Section of Bioinformatics, Division of Systems Medicine, Department of Metabolism, Digestion, and Reproduction, Faculty of Medicine, Imperial College London, London, United Kingdom.
Toxalim (Research Centre in Food Toxicology), Université de Toulouse, INRAE, ENVT, INP-Purpan, UPS, Toulouse, France.
PLoS Comput Biol. 2021 Sep 7;17(9):e1009105. doi: 10.1371/journal.pcbi.1009105. eCollection 2021 Sep.
Over-representation analysis (ORA) is one of the commonest pathway analysis approaches used for the functional interpretation of metabolomics datasets. Despite the widespread use of ORA in metabolomics, the community lacks guidelines detailing its best-practice use. Many factors have a pronounced impact on the results, but to date their effects have received little systematic attention. Using five publicly available datasets, we demonstrated that changes in parameters such as the background set, differential metabolite selection methods, and pathway database used can result in profoundly different ORA results. The use of a non-assay-specific background set, for example, resulted in large numbers of false-positive pathways. Pathway database choice, evaluated using three of the most popular metabolic pathway databases (KEGG, Reactome, and BioCyc), led to vastly different results in both the number and function of significantly enriched pathways. Factors that are specific to metabolomics data, such as the reliability of compound identification and the chemical bias of different analytical platforms also impacted ORA results. Simulated metabolite misidentification rates as low as 4% resulted in both gain of false-positive pathways and loss of truly significant pathways across all datasets. Our results have several practical implications for ORA users, as well as those using alternative pathway analysis methods. We offer a set of recommendations for the use of ORA in metabolomics, alongside a set of minimal reporting guidelines, as a first step towards the standardisation of pathway analysis in metabolomics.

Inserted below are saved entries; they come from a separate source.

(** * mcp-memory-cache: the cache engine of [src/CacheManager.ts]

    A shallow embedding of the [CacheManager] class and of the pieces of the
    JavaScript runtime it relies on ([JSON.stringify], [Map],
    [Array.prototype.sort], IEEE-754 numbers), followed by the properties of
    the engine: accounting, eviction, expiry, statistics and failures.

    Conventions of the embedding.
    - A method of the class is a function from the manager's state to a
      result and a new state; the state also carries the log of the events
      handed to [sendSseEvent].
    - [Date.now()] and [performance.now()] are inputs: every method takes
      the readings it performs, in the order in which it performs them.
    - Integer-valued quantities (timestamps, sizes, counters) are [Z]; this
      is exact for JavaScript numbers below 2^53.  The two derived
      statistics, [hitRate] and [avgAccessTime], and the readings of
      [performance.now()] are binary64 floating-point numbers. *)

From Stdlib Require Import ZArith List String Ascii Bool Lia.
From Stdlib Require Import SpecFloat DecimalString Permutation Sorted.
Import ListNotations.
Open Scope Z_scope.

Set Warnings "-register-all".

(* ================================================================== *)
(** * The JavaScript runtime *)
(* ================================================================== *)

(** ** Numbers: IEEE-754 binary64 *)

Module Num.

Definition prec : Z := 53.
Definition emax : Z := 1024.

Definition number : Type := spec_float.

Definition add : number -> number -> number := SFadd prec emax.
Definition sub : number -> number -> number := SFsub prec emax.
Definition mul : number -> number -> number := SFmul prec emax.
Definition div : number -> number -> number := SFdiv prec emax.

(** The number denoted by an integer (exact below 2^53). *)
Definition of_Z (z : Z) : number := binary_normalize prec emax z 0 false.

Definition zero : number := S754_zero false.
Definition Infinity : number := S754_infinity false.
Definition NaN : number := S754_nan.

(** [Number.isFinite]. *)
Definition isFinite (x : number) : bool :=
  match x with
  | S754_zero _ | S754_finite _ _ _ => true
  | S754_infinity _ | S754_nan => false
  end.

End Num.

Definition number : Type := Num.number.

(** ** Thrown errors and completions *)

(** A thrown error, identified by the name of its constructor. *)
Inductive JsError : Type :=
| Error (name : string).

Definition TypeError : JsError := Error "TypeError".

Inductive Completion (A : Type) : Type :=
| Normal (a : A)
| Throw (e : JsError).

Arguments Normal {A} a.
Arguments Throw {A} e.

(** ** Values *)

(** The values a caller can hand to the cache.  A [JNumber] is an
    integer-valued number in the safe range; a string is a sequence of
    code units below 256, one [ascii] each. *)
Inductive JsValue : Type :=
| JUndefined
| JNull
| JBoolean (b : bool)
| JNumber (n : Z)
| JString (s : string)
| JBigInt (n : Z)
| JArray (elements : list JsValue)
| JObject (properties : list (string * JsValue)).

(** Induction on values, with the hypothesis on every element of an
    array and on every property of an object. *)
Section JsValueInduction.

Variable P : JsValue -> Prop.
Hypothesis P_undefined : P JUndefined.
Hypothesis P_null : P JNull.
Hypothesis P_boolean : forall b, P (JBoolean b).
Hypothesis P_number : forall n, P (JNumber n).
Hypothesis P_string : forall s, P (JString s).
Hypothesis P_bigint : forall n, P (JBigInt n).
Hypothesis P_array : forall elements, Forall P elements -> P (JArray elements).
Hypothesis P_object :
  forall properties, Forall (fun kv => P (snd kv)) properties -> P (JObject properties).

Fixpoint JsValue_nested_ind (v : JsValue) : P v :=
  match v with
  | JUndefined => P_undefined
  | JNull => P_null
  | JBoolean b => P_boolean b
  | JNumber n => P_number n
  | JString s => P_string s
  | JBigInt n => P_bigint n
  | JArray elements =>
      P_array elements
        ((fix each (l : list JsValue) : Forall P l :=
            match l with
            | [] => Forall_nil P
            | x :: r => Forall_cons x (JsValue_nested_ind x) (each r)
            end) elements)
  | JObject properties =>
      P_object properties
        ((fix each (l : list (string * JsValue)) : Forall (fun kv => P (snd kv)) l :=
            match l with
            | [] => Forall_nil _
            | kv :: r => Forall_cons kv (JsValue_nested_ind (snd kv)) (each r)
            end) properties)
  end.

End JsValueInduction.

(** ** [JSON.stringify] *)

Module JSON.

Open Scope string_scope.

Definition dquote : string := String (ascii_of_nat 34) EmptyString.

Definition hexDigit (n : nat) : ascii :=
  nth n (list_ascii_of_string "0123456789abcdef") "0"%char.

(** One code unit of a quoted string (QuoteJSONString, step 2). *)
Definition QuoteJSONChar (c : ascii) : string :=
  let n := nat_of_ascii c in
  if (n =? 8)%nat then "\b"
  else if (n =? 9)%nat then "\t"
  else if (n =? 10)%nat then "\n"
  else if (n =? 12)%nat then "\f"
  else if (n =? 13)%nat then "\r"
  else if (n =? 34)%nat then "\" ++ dquote
  else if (n =? 92)%nat then "\\"
  else if (n <? 32)%nat then
    "\u00" ++ String (hexDigit (n / 16)) (String (hexDigit (n mod 16)) EmptyString)
  else String c EmptyString.

Fixpoint QuoteJSONChars (s : string) : string :=
  match s with
  | EmptyString => EmptyString
  | String c r => QuoteJSONChar c ++ QuoteJSONChars r
  end.

Definition QuoteJSONString (s : string) : string :=
  dquote ++ QuoteJSONChars s ++ dquote.

(** [Number::toString] on an integer of the safe range. *)
Definition NumberToString (n : Z) : string :=
  NilZero.string_of_int (Z.to_int n).

(** SerializeJSONProperty: [None] stands for [undefined]. *)
Fixpoint SerializeJSONProperty (v : JsValue) : Completion (option string) :=
  match v with
  | JUndefined => Normal None
  | JNull => Normal (Some "null")
  | JBoolean b => Normal (Some (if b then "true" else "false"))
  | JNumber n => Normal (Some (NumberToString n))
  | JString s => Normal (Some (QuoteJSONString s))
  | JBigInt _ => Throw TypeError
  | JArray elements =>
      (* SerializeJSONArray: an undefined element is written null *)
      let fix items (l : list JsValue) : Completion (list string) :=
        match l with
        | [] => Normal []
        | x :: r =>
            match SerializeJSONProperty x with
            | Throw e => Throw e
            | Normal o =>
                match items r with
                | Throw e => Throw e
                | Normal acc =>
                    Normal (match o with Some s => s | None => "null" end :: acc)
                end
            end
        end in
      match items elements with
      | Throw e => Throw e
      | Normal l => Normal (Some ("[" ++ String.concat "," l ++ "]"))
      end
  | JObject properties =>
      (* SerializeJSONObject: an undefined property is left out *)
      let fix members (l : list (string * JsValue)) : Completion (list string) :=
        match l with
        | [] => Normal []
        | (k, x) :: r =>
            match SerializeJSONProperty x with
            | Throw e => Throw e
            | Normal o =>
                match members r with
                | Throw e => Throw e
                | Normal acc =>
                    Normal (match o with
                            | Some s => (QuoteJSONString k ++ ":" ++ s) :: acc
                            | None => acc
                            end)
                end
            end
        end in
      match members properties with
      | Throw e => Throw e
      | Normal l => Normal (Some ("{" ++ String.concat "," l ++ "}"))
      end
  end.

(** [JSON.stringify(value)]: a string, [undefined], or a thrown error. *)
Definition stringify (v : JsValue) : Completion (option string) :=
  SerializeJSONProperty v.

End JSON.

(** ** [Map]: keys in insertion order *)

Module Map.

过度代表分析(ORA)是用于代谢组学数据集功能解释的最常用途径分析方法之一。尽管 ORA 在代谢组学中被广泛使用,但该领域缺乏详细说明最佳实践使用方法的指南。许多因素对结果有显著影响,但迄今为止,它们的影响尚未得到系统关注。使用五个公开可用的数据集,我们证明了参数(如背景集、差异代谢物选择方法和使用的途径数据库)的变化会导致 ORA 结果发生深刻变化。例如,使用非特定于测定的背景集,会导致大量错误的阳性途径。使用三种最受欢迎的代谢途径数据库(KEGG、Reactome 和 BioCyc)评估途径数据库选择,导致显著富集途径的数量和功能都有很大差异。代谢组学数据特有的因素,如化合物鉴定的可靠性和不同分析平台的化学偏倚,也会影响 ORA 结果。即使化合物错误识别率低至 4%,也会导致所有数据集的假阳性途径增加和真正显著途径丢失。我们的结果对 ORA 用户以及使用替代途径分析方法的用户具有实际意义。我们提供了一套在代谢组学中使用 ORA 的建议,并制定了一套最低报告指南,作为代谢组学中途径分析标准化的第一步。